As Stephen Pinker reports in his book “The Language Instinct,” even our sophisticated human brains misconstrue oronyms (strings of sound that can be carved into words in two different ways).
He shows how kids’ll swallow strings of verbal ivy and produce mishears like “a girl with colitis goes by” (“a girl with kaleidoscope eyes”); “gladly the cross-eyed bear” (“gladly the cross I’d bear”); and “they played the Bohemian Rap City” (“Bohemian Rhapsody”).
Because Pinker’s book includes so many great egg samples of oronyms, I’d say it deserves a Pullet Surprise.
Wouldn’t you?
Youth slang by the numbers is part of American dialect
Here’s the 411 on the movie “187”. Its title is the numerical designation for murder in the California penal code. With the help of Tom Dalzell’s hip book “Flappers to Rappers – American Youth Slang” (Merriam-Webster, $14.95), here’s more 20th-Century jive you can count on.
If you witness someone 86’ed (murdered, from the restaurant term for “we’re out of it”) with a four pounder (handgun, from its weight), call the 5-0. This term for the police surfed in from the TV series “Hawaii 5-0.”
The 5-0 are on duty 24/7 (24 hours a day, seven days a week)
The 5-0 also handle mundane crimes like five-finger discounts, a term for shoplifting that first jumped off the shelf in the 1930s.
Someone taking a five-finger discount might steal a 40 a 64 (a 40-ounce or 64-ounce bottle of beer), or an eight ball (a bottle of Olde English 800 malt liquor). Before being caught, a shoplifter tries to 5,000 (leave), from Audi 5000, as in, “I’m audi (outta) here.”
Flappers of the 1920s referred to a tough customer as an eight minutes (a guy as hard as an egg boiled that long).

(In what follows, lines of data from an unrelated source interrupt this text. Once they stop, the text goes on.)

(* ===== verification/PortTrace.v ===== *)
(** Schedules of calls to the ports of the execution tables that take steps of
    the lifecycle from every consistent state: the Attempt repository, the
    transition authority, the fenced runtime mutations and the calls without a
    fence, the creation of TaskRuns, user input, the mailbox and the
    continuations. The calls that do so only in time (the recovery and the
    release of continuation leases, the input request without a fence, the
    hand-off to another release), the plan, the inbox and the goals join them
    in the schedules of PortHistory.v. *)
From S2P Require Import Prelude Json TaskPolicy Attempt ExecDb Canonical AttemptRepo RunStore Transcript Continuation Transition Tools Mailbox RuntimeMutation AttemptSpec StoreSpec Demo AttemptRefine StoreRefine AttemptTrace PortSteps ContinuationSteps.
Local Open Scope tx_scope.

(** A call the runtime makes under its fence. *)
Inductive FencedCall :=
  | FTransition (command : json)
  | FAppendEvent (type : string) (data : json)
  | FAppendTranscript (message : json)
  | FSetRunPhase (phase : RunPhase)
  | FAdvanceRunPhase (phase : RunPhase)
  | FRequestUserInput (prompt : string) (fields : list UserInputField) (toolCallId : string)
  | FUpsertCheckpoint (active : bool) (assistantPartial currentTool : string) (lastEventSeq lastTranscriptSeq : Z)
  | FClaimOperation (id operationType : string) (payload : json)
  | FUpdateOperation (id : string) (u : OperationUpdate)
  | FRecordToolAttempt (toolCallId toolName : string) (args : json)
  | FCompleteToolAttempt (toolCallId : string) (success : bool) (error : string)
  | FCompleteControl (itemId : string) (status : ControlStatus) (error : string)
  | FCompleteDecision (decisionId : string) (status : DecisionStatus) (error : string) (data : list (string * json)).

Flappers also did a number on 49ers (men prospecting for a rich wife) and four-flushers (fakers who bluff like a poker player with a four flush pretending to have a five flush).
The beats of the 1950s totaled us with four bars past (very) and a blast and half (a really good party). Add-ons of the 1960s include seven-ply gasser (seven times sensational) and 288 (too gross, literally two times 144, a gross).
The 1980s and 1990s have given us six-pack (what the six abdominal muscles on a well-built torso look like), take it down a thousand (calm down), and L-12 (stupid times 12).
By the time the 2000s rolled around marijuana was discreetly called 420. Feeling good or doing good was 100 Percent. And Hip Hop culture escorted a whole slew of new numbers into the vernacular, mostly as some variation of a corruption or the original. Four is now Fo’; Five Dollars is now Fi’ Dolla. A $100 bill is a Hundid’. Never mind, you get the idea. 10-4 and out.